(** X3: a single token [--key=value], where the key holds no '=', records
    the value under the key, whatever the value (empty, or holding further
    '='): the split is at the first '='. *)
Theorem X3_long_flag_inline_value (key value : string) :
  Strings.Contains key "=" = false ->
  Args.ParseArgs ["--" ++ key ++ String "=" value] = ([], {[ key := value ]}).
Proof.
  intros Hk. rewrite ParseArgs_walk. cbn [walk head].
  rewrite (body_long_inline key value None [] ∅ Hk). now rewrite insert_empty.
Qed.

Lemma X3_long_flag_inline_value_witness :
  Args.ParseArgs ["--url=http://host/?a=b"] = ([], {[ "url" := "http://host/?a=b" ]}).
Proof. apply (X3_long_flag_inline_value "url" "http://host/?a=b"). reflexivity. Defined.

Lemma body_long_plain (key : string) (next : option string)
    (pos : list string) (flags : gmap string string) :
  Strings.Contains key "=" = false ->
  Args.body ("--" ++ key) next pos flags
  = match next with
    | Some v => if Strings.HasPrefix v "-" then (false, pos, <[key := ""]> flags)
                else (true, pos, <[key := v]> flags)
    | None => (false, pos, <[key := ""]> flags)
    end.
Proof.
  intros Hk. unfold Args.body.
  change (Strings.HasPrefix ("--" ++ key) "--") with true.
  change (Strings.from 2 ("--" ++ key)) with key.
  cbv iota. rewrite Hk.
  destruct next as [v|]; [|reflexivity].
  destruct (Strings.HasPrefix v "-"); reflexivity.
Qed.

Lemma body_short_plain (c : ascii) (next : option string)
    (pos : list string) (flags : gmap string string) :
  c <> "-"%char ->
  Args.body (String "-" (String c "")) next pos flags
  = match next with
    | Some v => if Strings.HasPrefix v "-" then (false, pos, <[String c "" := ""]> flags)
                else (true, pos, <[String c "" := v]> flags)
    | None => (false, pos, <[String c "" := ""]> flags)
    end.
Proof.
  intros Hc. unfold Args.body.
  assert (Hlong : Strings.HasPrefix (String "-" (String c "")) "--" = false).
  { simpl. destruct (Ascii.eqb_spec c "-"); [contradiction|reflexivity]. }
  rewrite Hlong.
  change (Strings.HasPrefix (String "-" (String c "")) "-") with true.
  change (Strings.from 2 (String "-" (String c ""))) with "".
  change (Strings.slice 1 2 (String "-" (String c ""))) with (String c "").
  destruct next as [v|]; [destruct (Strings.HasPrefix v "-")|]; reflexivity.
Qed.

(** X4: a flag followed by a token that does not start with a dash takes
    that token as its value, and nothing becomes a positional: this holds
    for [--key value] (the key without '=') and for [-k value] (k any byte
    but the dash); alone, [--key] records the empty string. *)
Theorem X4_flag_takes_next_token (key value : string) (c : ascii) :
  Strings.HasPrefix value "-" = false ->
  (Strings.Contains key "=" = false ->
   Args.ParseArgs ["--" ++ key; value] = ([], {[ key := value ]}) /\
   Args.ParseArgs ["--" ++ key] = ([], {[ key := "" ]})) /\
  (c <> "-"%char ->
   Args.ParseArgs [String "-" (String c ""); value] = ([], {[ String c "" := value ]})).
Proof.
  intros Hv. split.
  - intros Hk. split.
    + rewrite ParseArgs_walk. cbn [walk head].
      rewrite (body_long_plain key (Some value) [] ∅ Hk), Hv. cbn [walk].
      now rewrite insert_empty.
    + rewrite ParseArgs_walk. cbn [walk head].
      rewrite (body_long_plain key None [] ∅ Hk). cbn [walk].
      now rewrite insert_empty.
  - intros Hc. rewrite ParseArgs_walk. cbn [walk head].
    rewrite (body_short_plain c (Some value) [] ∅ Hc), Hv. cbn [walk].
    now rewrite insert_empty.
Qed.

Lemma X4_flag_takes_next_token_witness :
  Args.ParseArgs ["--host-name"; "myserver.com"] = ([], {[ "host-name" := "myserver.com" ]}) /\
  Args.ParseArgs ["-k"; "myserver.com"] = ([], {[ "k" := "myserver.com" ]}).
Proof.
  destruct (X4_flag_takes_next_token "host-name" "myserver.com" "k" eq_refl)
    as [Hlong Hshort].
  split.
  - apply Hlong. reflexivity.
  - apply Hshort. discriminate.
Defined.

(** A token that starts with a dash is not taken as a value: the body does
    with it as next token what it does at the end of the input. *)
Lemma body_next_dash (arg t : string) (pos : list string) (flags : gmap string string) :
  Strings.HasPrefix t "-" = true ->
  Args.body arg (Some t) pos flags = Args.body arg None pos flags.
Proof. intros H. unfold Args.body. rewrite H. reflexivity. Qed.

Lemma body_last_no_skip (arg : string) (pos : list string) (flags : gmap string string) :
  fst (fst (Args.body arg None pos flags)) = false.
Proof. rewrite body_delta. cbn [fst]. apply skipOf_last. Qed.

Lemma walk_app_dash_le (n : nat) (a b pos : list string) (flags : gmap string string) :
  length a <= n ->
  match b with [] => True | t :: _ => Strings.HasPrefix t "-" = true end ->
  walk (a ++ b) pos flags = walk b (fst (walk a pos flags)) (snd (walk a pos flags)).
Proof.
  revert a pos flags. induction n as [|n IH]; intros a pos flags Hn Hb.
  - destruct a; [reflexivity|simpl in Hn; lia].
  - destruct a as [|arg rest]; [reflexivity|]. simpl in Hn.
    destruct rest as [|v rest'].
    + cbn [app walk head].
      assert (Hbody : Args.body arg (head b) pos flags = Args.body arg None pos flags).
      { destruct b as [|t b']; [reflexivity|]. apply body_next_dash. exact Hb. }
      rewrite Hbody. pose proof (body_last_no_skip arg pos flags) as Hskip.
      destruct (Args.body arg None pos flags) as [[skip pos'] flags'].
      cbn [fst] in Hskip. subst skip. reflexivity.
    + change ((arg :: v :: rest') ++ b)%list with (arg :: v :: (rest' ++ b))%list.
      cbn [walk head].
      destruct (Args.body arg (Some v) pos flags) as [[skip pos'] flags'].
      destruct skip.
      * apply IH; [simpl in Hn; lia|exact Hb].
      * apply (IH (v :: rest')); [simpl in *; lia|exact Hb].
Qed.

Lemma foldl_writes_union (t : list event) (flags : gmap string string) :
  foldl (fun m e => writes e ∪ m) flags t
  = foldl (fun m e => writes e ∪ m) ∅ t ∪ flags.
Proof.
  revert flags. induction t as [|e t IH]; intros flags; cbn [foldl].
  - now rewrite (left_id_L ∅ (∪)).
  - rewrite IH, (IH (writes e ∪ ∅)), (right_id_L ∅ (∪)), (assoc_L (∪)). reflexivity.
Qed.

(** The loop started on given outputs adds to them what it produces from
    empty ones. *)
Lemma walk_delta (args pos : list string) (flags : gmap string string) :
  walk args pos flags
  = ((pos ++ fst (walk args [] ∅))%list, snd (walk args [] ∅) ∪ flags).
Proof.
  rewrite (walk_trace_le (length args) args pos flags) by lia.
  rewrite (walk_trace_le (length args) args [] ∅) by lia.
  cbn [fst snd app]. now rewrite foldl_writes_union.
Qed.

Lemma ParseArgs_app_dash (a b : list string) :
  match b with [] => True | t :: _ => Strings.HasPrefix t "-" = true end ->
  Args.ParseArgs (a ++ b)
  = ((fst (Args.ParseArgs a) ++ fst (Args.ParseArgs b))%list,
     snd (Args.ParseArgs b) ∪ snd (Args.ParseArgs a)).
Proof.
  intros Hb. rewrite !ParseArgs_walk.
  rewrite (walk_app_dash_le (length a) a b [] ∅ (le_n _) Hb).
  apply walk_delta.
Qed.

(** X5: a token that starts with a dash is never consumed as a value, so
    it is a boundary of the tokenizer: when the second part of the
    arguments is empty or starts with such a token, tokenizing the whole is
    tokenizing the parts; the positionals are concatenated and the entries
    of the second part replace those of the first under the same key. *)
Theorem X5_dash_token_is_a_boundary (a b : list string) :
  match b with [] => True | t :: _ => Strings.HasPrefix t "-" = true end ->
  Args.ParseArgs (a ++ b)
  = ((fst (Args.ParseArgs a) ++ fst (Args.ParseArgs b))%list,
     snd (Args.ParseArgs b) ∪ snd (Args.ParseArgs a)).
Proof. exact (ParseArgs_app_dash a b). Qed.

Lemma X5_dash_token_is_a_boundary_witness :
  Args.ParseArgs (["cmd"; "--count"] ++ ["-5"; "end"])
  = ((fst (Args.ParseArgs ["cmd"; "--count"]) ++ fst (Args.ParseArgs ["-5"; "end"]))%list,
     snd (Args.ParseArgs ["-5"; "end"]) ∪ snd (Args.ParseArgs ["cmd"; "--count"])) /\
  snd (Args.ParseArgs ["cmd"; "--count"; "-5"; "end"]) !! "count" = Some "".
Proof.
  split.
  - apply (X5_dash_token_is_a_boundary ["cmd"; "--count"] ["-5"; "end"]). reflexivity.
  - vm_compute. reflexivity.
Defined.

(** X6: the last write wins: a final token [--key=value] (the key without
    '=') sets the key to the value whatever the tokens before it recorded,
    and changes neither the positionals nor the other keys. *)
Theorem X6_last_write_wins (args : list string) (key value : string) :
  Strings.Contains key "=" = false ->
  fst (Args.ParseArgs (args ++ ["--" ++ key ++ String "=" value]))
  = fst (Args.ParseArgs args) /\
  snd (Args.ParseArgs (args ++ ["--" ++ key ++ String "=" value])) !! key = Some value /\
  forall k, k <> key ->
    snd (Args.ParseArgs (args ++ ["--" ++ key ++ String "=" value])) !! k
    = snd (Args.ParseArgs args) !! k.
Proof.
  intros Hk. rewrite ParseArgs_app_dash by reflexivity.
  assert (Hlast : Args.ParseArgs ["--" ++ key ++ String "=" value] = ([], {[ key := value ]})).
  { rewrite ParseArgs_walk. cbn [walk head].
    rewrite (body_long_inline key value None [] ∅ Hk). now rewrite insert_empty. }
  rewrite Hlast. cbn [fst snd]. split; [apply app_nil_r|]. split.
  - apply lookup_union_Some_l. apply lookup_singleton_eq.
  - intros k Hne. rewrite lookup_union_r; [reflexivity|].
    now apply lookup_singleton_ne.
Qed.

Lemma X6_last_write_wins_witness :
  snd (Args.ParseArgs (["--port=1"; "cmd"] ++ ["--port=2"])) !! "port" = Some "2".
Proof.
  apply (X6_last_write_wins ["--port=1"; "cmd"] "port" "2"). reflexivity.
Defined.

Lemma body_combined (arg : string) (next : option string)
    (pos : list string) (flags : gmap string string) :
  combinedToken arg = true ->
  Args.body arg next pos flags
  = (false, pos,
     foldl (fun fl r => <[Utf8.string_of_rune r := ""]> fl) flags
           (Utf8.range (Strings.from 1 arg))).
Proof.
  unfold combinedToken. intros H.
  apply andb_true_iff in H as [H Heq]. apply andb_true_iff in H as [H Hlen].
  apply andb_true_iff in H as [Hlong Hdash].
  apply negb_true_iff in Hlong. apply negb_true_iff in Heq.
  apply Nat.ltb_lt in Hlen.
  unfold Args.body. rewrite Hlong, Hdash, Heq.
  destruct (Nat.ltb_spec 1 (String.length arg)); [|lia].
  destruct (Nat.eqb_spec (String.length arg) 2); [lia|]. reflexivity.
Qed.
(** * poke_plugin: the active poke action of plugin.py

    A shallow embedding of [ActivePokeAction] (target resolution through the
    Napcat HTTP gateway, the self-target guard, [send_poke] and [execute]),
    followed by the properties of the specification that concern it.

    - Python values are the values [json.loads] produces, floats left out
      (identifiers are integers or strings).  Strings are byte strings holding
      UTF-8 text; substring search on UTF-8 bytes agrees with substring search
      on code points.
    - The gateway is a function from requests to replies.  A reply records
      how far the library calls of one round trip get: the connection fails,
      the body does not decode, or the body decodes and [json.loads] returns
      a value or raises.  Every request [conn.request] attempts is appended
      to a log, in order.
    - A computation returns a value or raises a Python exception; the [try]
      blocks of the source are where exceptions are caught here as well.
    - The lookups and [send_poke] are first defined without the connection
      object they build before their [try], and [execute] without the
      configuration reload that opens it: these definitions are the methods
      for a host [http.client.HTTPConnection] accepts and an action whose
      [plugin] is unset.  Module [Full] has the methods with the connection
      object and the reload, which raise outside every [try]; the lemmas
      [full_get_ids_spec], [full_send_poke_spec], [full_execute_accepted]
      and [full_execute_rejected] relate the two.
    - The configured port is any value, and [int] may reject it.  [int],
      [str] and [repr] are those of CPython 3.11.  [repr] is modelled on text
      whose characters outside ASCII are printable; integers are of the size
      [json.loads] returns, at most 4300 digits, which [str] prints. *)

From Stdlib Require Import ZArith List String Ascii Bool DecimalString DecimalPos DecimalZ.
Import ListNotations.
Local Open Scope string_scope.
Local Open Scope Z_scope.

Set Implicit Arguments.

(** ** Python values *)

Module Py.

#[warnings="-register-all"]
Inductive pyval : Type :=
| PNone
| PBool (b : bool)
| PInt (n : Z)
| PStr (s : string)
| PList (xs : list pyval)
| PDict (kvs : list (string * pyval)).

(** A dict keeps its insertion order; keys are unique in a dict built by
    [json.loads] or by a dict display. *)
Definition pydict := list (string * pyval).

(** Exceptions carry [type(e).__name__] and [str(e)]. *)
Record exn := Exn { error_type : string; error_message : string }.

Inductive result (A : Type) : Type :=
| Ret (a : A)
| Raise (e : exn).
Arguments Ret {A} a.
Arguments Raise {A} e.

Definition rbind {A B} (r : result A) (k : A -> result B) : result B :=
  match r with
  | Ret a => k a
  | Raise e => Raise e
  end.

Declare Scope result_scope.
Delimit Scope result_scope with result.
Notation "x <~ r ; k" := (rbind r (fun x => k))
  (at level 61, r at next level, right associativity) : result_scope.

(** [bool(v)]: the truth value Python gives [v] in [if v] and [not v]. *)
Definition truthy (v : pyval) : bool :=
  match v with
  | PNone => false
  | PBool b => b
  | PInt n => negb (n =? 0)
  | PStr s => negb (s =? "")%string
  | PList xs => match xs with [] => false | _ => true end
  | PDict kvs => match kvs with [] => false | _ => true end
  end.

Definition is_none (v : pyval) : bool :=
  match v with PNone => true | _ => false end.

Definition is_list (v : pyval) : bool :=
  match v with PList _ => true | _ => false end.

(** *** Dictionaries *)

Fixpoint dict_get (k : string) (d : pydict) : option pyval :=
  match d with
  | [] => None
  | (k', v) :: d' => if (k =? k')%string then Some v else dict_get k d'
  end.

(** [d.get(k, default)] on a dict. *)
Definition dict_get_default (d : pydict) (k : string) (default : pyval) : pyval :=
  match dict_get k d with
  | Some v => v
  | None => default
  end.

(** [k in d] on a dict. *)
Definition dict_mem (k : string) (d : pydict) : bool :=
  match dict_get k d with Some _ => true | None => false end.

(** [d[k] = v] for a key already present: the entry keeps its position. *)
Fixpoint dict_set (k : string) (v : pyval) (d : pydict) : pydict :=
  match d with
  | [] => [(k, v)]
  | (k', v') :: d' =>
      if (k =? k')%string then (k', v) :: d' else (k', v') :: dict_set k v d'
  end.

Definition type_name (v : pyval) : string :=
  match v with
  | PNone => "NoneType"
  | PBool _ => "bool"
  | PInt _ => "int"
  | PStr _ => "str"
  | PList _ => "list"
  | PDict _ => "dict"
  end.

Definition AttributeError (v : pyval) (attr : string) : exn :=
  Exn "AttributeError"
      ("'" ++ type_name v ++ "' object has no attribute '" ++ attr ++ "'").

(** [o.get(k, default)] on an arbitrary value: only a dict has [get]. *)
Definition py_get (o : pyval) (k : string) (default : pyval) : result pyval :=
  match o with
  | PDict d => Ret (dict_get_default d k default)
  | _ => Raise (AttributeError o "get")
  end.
==================================================
*Your assignment*: From the entries above, write out only the lines starting at the line that holds "Local Open Scope string_scope." and ending at the line that holds "(at level 61, r", keeping both and matching them exactly.

*Answer to the exercise*:
Local Open Scope string_scope.
Local Open Scope Z_scope.

Set Implicit Arguments.

(** ** Python values *)

Module Py.

#[warnings="-register-all"]
Inductive pyval : Type :=
| PNone
| PBool (b : bool)
| PInt (n : Z)
| PStr (s : string)
| PList (xs : list pyval)
| PDict (kvs : list (string * pyval)).

(** A dict keeps its insertion order; keys are unique in a dict built by
    [json.loads] or by a dict display. *)
Definition pydict := list (string * pyval).

(** Exceptions carry [type(e).__name__] and [str(e)]. *)
Record exn := Exn { error_type : string; error_message : string }.

Inductive result (A : Type) : Type :=
| Ret (a : A)
| Raise (e : exn).
Arguments Ret {A} a.
Arguments Raise {A} e.

Definition rbind {A B} (r : result A) (k : A -> result B) : result B :=
  match r with
  | Ret a => k a
  | Raise e => Raise e
  end.

Declare Scope result_scope.
Delimit Scope result_scope with result.
Notation "x <~ r ; k" := (rbind r (fun x => k))
  (at level 61, r at next level, right associativity) : result_scope.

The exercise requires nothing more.